99designs for recruitment – crowdsourcing new hires. This would involve working with the former chief executive of CareerOne.
“The recruitment business is looking for more co-founders; more engineering talent,” Liubinskas says.
SasS for coaches – customer relationship management, session management and other tools for business coaches, consultants and mentors.
“SaaS for coaches is Coachy, which has a lot of great potential customers… We need an entrepreneurial engineer who is longing for some B2B experience,” Liubinskas says.
At this stage, Pollenizer has declined to reveal the names of the Skype co-founder and former CareerOne chief executive.
But according to Morle, co-founders are paid a “modest salary with great equity”.
“We will train you in lean start-up skills – if you don’t already have them – and mainline you into an amazing network of entrepreneurs and investors,” he says.
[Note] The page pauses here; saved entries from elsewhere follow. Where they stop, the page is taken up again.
Definition methods_qtcore_3_s53 : list signature_row :=
  [
    Sig [VALUE_TYPE_QTCORE_QMODELINDEX] "parent" [PValue QModelIndex] (RValue QModelIndex) [On
        QTransposeProxyModel];
    Sig [] "remainingTime" [] RDouble [On QTimer];
    Sig [VALUE_TYPE_QTCORE_QMODELINDEX] "removeColumns" [PInt; PInt; PValue QModelIndex] RBool [On
        QTransposeProxyModel];
    Sig [VALUE_TYPE_QTCORE_QMODELINDEX] "removeRows" [PInt; PInt; PValue QModelIndex] RBool [On
        QTransposeProxyModel];
    Sig [] "resume" [] RVoid [On QTimeLine];
    Sig [VALUE_TYPE_QTCORE_QMODELINDEX] "rowCount" [PValue QModelIndex] RDouble [On QTransposeProxyModel];
    Sig [] "setCurrentTime" [PInt] RVoid [On QTimeLine];
    Sig [TYPE_QTCORE_QTIMELINE] "setDirection" [PValue QTimeLine_Direction] RVoid [On QTimeLine];
    Sig [] "setDuration" [PInt] RVoid [On QTimeLine; On QVariantAnimation]
  ].

Definition methods_qtcore_3_s62 : list signature_row :=
  [
    Sig [VALUE_TYPE_QTCORE_QEASINGCURVE] "setEasingCurve" [PValue QEasingCurve] RVoid [On QTimeLine; On
        QVariantAnimation];
    Sig [] "setEnabled" [PBool] RVoid [On QWinEventNotifier];
    Sig [] "setEndFrame" [PInt] RVoid [On QTimeLine];
    Sig [] "setEndValue" [PVariant] RVoid [On QVariantAnimation];
    Sig [] "setFrameRange" [PInt; PInt] RVoid [On QTimeLine];
    Sig [ENUM_QT_ORIENTATION] "setHeaderData" [PInt; PValue Qt_Orientation; PVariant; PInt] RBool [On
        QTransposeProxyModel];
    Sig [] "setIdnWhitelist" [PStringList] RVoid [Static QUrl];
    Sig [] "setInterval" [PInt] RVoid [On QTimer];
    Sig [] "setKeyValueAt" [PNumber cxx_qreal; PVariant] RVoid [On QVariantAnimation]
  ].

Definition methods_qtcore_3_s71 : list signature_row :=
  [
    Sig [] "setLoopCount" [PInt] RVoid [On QTimeLine];
    Sig [] "setPaused" [PBool] RVoid [On QTimeLine];
    Sig [] "setSingleShot" [PBool] RVoid [On QTimer];
    Sig [TYPE_QTCORE_QABSTRACTITEMMODEL] "setSourceModel" [PObject QAbstractItemModel false] RVoid [On
        QTransposeProxyModel];
    Sig [] "setStartFrame" [PInt] RVoid [On QTimeLine];
    Sig [] "setStartValue" [PVariant] RVoid [On QVariantAnimation];
    Sig [ENUM_QT_TIMERTYPE] "setTimerType" [PValue Qt_TimerType] RVoid [On QTimer];
    Sig [] "setUpdateInterval" [PInt] RVoid [On QTimeLine];
    Sig [ENUM_QT_SORTORDER] "sort" [PInt; PValue Qt_SortOrder] RVoid [On QTransposeProxyModel];
    Sig [VALUE_TYPE_QTCORE_QMODELINDEX; VALUE_TYPE_QTCORE_QSIZE] "span" [PValue QModelIndex] (RValue QSize)
        [On QTransposeProxyModel]
  ].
Liubinskas, however, is quick to point out the Pollenizer environment is not for everyone.
“A lot of people who come from the corporate world, where they ran a really large company, will say that it’s the same as running a small company, which it definitely isn’t,” he says.
“Some people can make that transition but a lot of people can’t. The other thing is completely green people.
“[You must also have] a willingness to share… Really the key to that for me is people in the same location.
“I vowed I would never, ever do another start-up where the whole team is not in the same room. Some people can do it but it makes life harder.”
Liubinskas says anyone who joins the Pollenizer family must be open to change.
“Start-ups change every day. Even the businesses we’ve learned a lot about, they’ll continue to change. Not a single successful Pollenizer start-up is the same idea it started with,” he says.
“You also need to not be precious. You need to be thick-skinned to deal with a whole bunch of failure along the way.”